个案2“蔓草盂兰盆索” 福冈县糸岛市二丈町大入、白山神社

 8月15举行于白山神社前面的参道(参拜用的道路)上。[6]没有类似保存会的组织,而是大入地区的地域共同体共同参加的活动。大入是一个靠海的村落,但是村中以渔业为生计的家庭并不多见。这与个案4中的西浦(是一个渔港)之间有很大的差别。

绳索是用蔓草制成的。15日的早上先去割草,下午3点左右开始在参道上制作绳索。绳索全长约为30 m。完工后先要参拜白山神社,敬献神酒,然后再次回到参道上。

拔河分为两队来进行,不分男女老少、参加那一边都可以。据说以前还出现过大人与(青年团)孩子对抗的情况。

关于活动的起源,与其他地区一样尚不明确。安永7年(1778)、重建神社时的栋梁标牌被保留了下来。显然神社在18世纪后半叶业已建成。
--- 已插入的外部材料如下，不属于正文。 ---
(* ===== verification/Pae.v ===== *)
(** * Pae: Pre-Authentication Encoding ([core/go/pae.go]).

    [LE64] and [PAE] are the program's encoders.  [parse] is the reference
    decoder: it reads a [PAE] encoding off the front of a byte string, which
    shows that the encoding is injective and prefix-free. *)

From S2P Require Import Prelude Binary.
Import binary.

(** [b[7] &= 0x7f] on the eight little-endian bytes. *)
Definition LE64 (n : Z) : bytes :=
  alter (fun b => z2b (Z.land (b2z b) 0x7f)) 7%nat (LittleEndian_PutUint64 n).

Definition PAE (pieces : list bytes) : bytes :=
  LE64 (u64 (Z.of_nat (length pieces))) ++
  (pieces ≫= (fun p => LE64 (u64 (Z.of_nat (length p))) ++ p)).

(** Lengths are Go [int]s, so every slice length is below 2^63. *)
Definition fits {A} (l : list A) : Prop := Z.of_nat (length l) < 2 ^ 63.
Definition pieces_fit (ps : list bytes) : Prop := fits ps /\ Forall fits ps.

Fixpoint parse_pieces (n : nat) (s : bytes) : option (list bytes * bytes) :=
  match n with
  | O => Some ([], s)
  | S n' =>
      let len := Z.to_nat (le_val (take 8 s)) in
      if (length s <? 8 + len)%nat then None
      else '(ps, rest) ← parse_pieces n' (drop len (drop 8 s));
           Some (take len (drop 8 s) :: ps, rest)
  end.

Definition parse (s : bytes) : option (list bytes * bytes) :=
  if (length s <? 8)%nat then None
  else parse_pieces (Z.to_nat (le_val (take 8 s))) (drop 8 s).

Lemma length_LE64 n : length (LE64 n) = 8%nat.
Proof. unfold LE64, LittleEndian_PutUint64. by rewrite length_alter, length_put_le. Qed.

Lemma le_val_LE64 n : 0 <= n < 2 ^ 63 -> le_val (LE64 n) = n.
Proof.
  intros Hn. unfold LE64.
  assert (Hid : alter (fun b => z2b (Z.land (b2z b) 0x7f)) 7%nat (LittleEndian_PutUint64 n)
                = LittleEndian_PutUint64 n).
  { rewrite (list_alter_ext _ id _ (LittleEndian_PutUint64 n)); [by apply list_alter_id| |done].
    intros b Hb. unfold id. unfold LittleEndian_PutUint64 in Hb.
    simpl in Hb. injection Hb as <-. apply b2z_inj.
    rewrite !Z.shiftr_shiftr by lia. change (8 + (8 + (8 + (8 + (8 + (8 + 8)))))) with 56.
    rewrite Z.shiftr_div_pow2 by lia.
    assert (0 <= n / 2 ^ 56 < 128).
    { split; [apply Z.div_pos; lia|]. apply Z.div_lt_upper_bound; lia. }
    rewrite (b2z_z2b_small (n / 2 ^ 56)) by lia.
    change 0x7f with (Z.ones 7). rewrite Z.land_ones by lia.
    rewrite (Z.mod_small _ (2 ^ 7)) by lia. apply b2z_z2b_small. lia. }
  rewrite Hid. unfold LittleEndian_PutUint64.
  rewrite le_val_put_le by lia. apply Z.mod_small. lia.
Qed.

Lemma le_val_LE64_len {A} (l : list A) :
  fits l -> le_val (LE64 (u64 (Z.of_nat (length l)))) = Z.of_nat (length l).
Proof.
  unfold fits. intros H. rewrite u64_small by lia. apply le_val_LE64. lia.
Qed.

Lemma take_LE64 n s : take 8 (LE64 n ++ s) = LE64 n.
Proof. rewrite <- (length_LE64 n). apply take_app_length. Qed.
Lemma drop_LE64 n s : drop 8 (LE64 n ++ s) = s.
Proof. rewrite <- (length_LE64 n) at 1. apply drop_app_length. Qed.

Lemma parse_pieces_PAE ps rest :
  Forall fits ps ->
  parse_pieces (length ps)
    ((ps ≫= (fun p => LE64 (u64 (Z.of_nat (length p))) ++ p)) ++ rest) = Some (ps, rest).
Proof.
  induction 1 as [|p ps Hp Hps IH]; [done|].
  cbn [mbind list_bind length parse_pieces] in *.
  rewrite <- !app_assoc.
  rewrite take_LE64, drop_LE64, le_val_LE64_len by done. rewrite Nat2Z.id.
  rewrite (proj2 (Nat.ltb_ge _ _)) by (rewrite !length_app, length_LE64; lia).
  rewrite drop_app_length, take_app_length. rewrite IH. done.
Qed.

Lemma parse_PAE ps rest : pieces_fit ps -> parse (PAE ps ++ rest) = Some (ps, rest).
Proof.
  intros [Hn Hps]. unfold parse, PAE.
  rewrite <- app_assoc, take_LE64, drop_LE64, le_val_LE64_len by done.
  rewrite (proj2 (Nat.ltb_ge _ _)) by (rewrite !length_app, length_LE64; lia).
  rewrite Nat2Z.id. by apply parse_pieces_PAE.
Qed.

Lemma PAE_inj ps qs : pieces_fit ps -> pieces_fit qs -> PAE ps = PAE qs -> ps = qs.
Proof.
  intros Hp Hq Heq. pose proof (parse_PAE ps [] Hp) as H1.
  pose proof (parse_PAE qs [] Hq) as H2. rewrite Heq in H1. congruence.
Qed.

(** A decidable form, for closed instances. *)
Lemma pieces_fit_dec ps :
  (Z.of_nat (length ps) <? 2 ^ 63) &&
  forallb (fun p : bytes => Z.of_nat (length p) <? 2 ^ 63) ps = true ->
  pieces_fit ps.
Proof.
  intros [H1 H2]%andb_true_iff. split; [by apply Z.ltb_lt|].
  rewrite forallb_forall in H2. apply Forall_forall. intros p Hp.
  apply Z.ltb_lt, H2, list_elem_of_In, Hp.
Qed.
如果说这里的盂兰盆索与神社的仪式是一体的,那么它至少有200年以上的历史。

当地的人们仿效盂兰盆节的佛教故事,口述了这样一段内容:

为了拯救坠落到地狱的亡灵,佛祖投给他们一条绳子,亡灵们为了逃脱,拼命地抱住绳索。但是地狱里的魔鬼们为了阻止他们,便往回拉拽绳索。佛祖和魔鬼之间的拔河比赛就这样开始了。

  那么,盂兰盆索应该就是佛祖与魔鬼拔河情形的模拟与再现。因此,胜的一方为佛祖(极乐)的一方,败的一方为魔鬼(地狱)的一方。

   现在的拔河比赛按照三局定胜负的原则来举办,力求达成一胜一败一平局的结果。据说是为了让所有的居民都能成为佛祖的一方(胜利的一组)而设立的规定。